Two great sprinters died within weeks of each other in the fall of 2017. You would have be close to my age and a real track nut to know who they were. These two sprinters had a huge influence on my interest in speed and how to get people to run faster. Their best years came within a four-year span from 1961 to 1965. Both were small in stature, if you saw them in street clothes you would never guess they were world class athletes. Their small stature disguised incredible power and explosiveness. Neither ever lifted weights. One was white and one was African American. They were both linked to the great Bob Hayes. Hayes was the physical opposite of both of them.
Who were these guys? Johnny Gilbert who graduated from Santa Barbara High school in 1960 and ran a close second to Bob Hayes world record 100 yards for 9.1 seconds years in St Louis in 1962 (First record ever set on an artificial track – rubberized asphalt). Johnny ran a 9.2 and later claimed the dubious distinction of being the first American to lose to a Russian sprinter when he finished third in the 1963 USA/USSR dual meet in Moscow.

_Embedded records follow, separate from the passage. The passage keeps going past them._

(** * Cursors of schema-ui: a shallow embedding

    The development follows the TypeScript sources
    - [cursors/endpoint-cursor.ts] (the agent-backed cursor and the generic
      pagination extractor), and
    - [cursors/value-cursor.ts] (the in-memory cursor and the filter/sort
      helpers).

    JavaScript values are modelled by the inductive type [JValue]; code that
    can raise returns a [Result]; mutable fields become record fields of an
    explicit state that every operation takes and returns; the descriptor
    arrays that are shared between the caller and a cursor live in a store
    and are named by their location. *)

From Stdlib Require Import ZArith List String Ascii Bool Lia DecimalString.
Import ListNotations.

Open Scope string_scope.
Open Scope Z_scope.

(** ** Outcomes of code that may raise *)

(** What a [throw] carries, and what a promise is rejected with. *)
Inductive Cause : Type :=
| TypeErr (msg : string)          (* a TypeError raised by the runtime *)
| Err (msg : string)              (* [new Error(msg)] *)
| Reason (msg : string).          (* a bare string, as in [Promise.reject('...')] *)

Inductive Result (A : Type) : Type :=
| Ok (a : A)
| Throw (e : Cause).

Arguments Ok {A} a.
Arguments Throw {A} e.

Definition bind {A B : Type} (r : Result A) (k : A -> Result B) : Result B :=
  match r with
  | Ok a => k a
  | Throw e => Throw e
  end.

Notation "x <- r ;; k" := (bind r (fun x => k))
  (at level 61, r at next level, right associativity).

(** ** JavaScript values

    Numbers are the integers together with the three non-finite values; the
    functions below never produce a fraction from integers.  Objects keep
    their fields in enumeration order. *)

Inductive Num : Type :=
| Fin (z : Z)
| NaN
| Inf (positive : bool).

#[local] Set Warnings "-register-all".

Inductive JValue : Type :=
| JUndefined
| JNull
| JBool (b : bool)
| JNum (n : Num)
| JStr (s : string)
| JArr (elems : list JValue)
| JObj (fields : list (string * JValue)).

(** An integer as a JavaScript number. *)
Definition JInt (z : Z) : JValue := JNum (Fin z).

Module JS.

Fixpoint assoc {A : Type} (k : string) (l : list (string * A)) : option A :=
  match l with
  | [] => None
  | (k', v) :: rest => if String.eqb k k' then Some v else assoc k rest
  end.

Definition hasKey {A : Type} (k : string) (l : list (string * A)) : bool :=
  match assoc k l with Some _ => true | None => false end.

(** Property assignment [obj[k] = v] on an object literal: an existing key
    keeps its place, a new key goes last. *)
Fixpoint setKey {A : Type} (k : string) (v : A) (l : list (string * A))
  : list (string * A) :=
  match l with
  | [] => [(k, v)]
  | (k', v') :: rest =>
      if String.eqb k k' then (k, v) :: rest else (k', v') :: setKey k v rest
  end.

Definition natToString (n : nat) : string :=
  NilZero.string_of_uint (Nat.to_uint n).

Definition intToString (z : Z) : string :=
  NilZero.string_of_int (Z.to_int z).

Fixpoint chars (s : string) : list string :=
  match s with
  | EmptyString => []
  | String c rest => String c EmptyString :: chars rest
  end.

(** The element named by an index key ["0"], ["1"], ... of an array-like. *)
Fixpoint atIndexKey {A : Type} (key : string) (i : nat) (l : list A) : option A :=
  match l with
  | [] => None
  | x :: rest =>
      if String.eqb key (natToString i) then Some x else atIndexKey key (S i) rest
  end.

Definition orUndefined (o : option JValue) : JValue :=
  match o with Some v => v | None => JUndefined end.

The other sprinter was Darel Newman, AKA the bald Bullet, he was prematurely bald after a bout of valley fever as a child. He beat Bob Hayes in an indoor race. He won NCAA indoor 60-yard dash in 1964. His best 100 was a hand timed 9.2. He finished second in 1965 NCAA meet and was ranked number three in the world in 1965.
So, what is my connection? The summer after my freshman year in high school Gilbert was the recreation supervisor at Harding Elementary school across the street from my house. He used to let us challenge him to races of various lengths and give us a handicap and would always beat us no matter how short the distance. I remember him spotting bunch of us ten yards in a 60 and him beating us by almost ten yards! I just keep trying to figure how someone could be so fast, it started me trying to find the answer. Here is his obituary.
Darel Newman was senior at Fresno State when I was freshman. He lived in the same dorm. After freshman football ended I made it a point to watch him train any time I could. Nothing spectacular. He seldom ran over 120 yards in training. He was a pure “drop dead” 100-yard sprinter and his training reflected it. I quickly realized that sprinters needed to be trained differently. Here is his obituary.
It was sad to learn of their passing. They were good guys who represented their sport well and taught me more in than short time than I would have learned in years. Best of all their fueled my passion for learning about speed that continues today. RIP and God speed to you guys, hopefully you and Bob Hayes are having good races in heaven.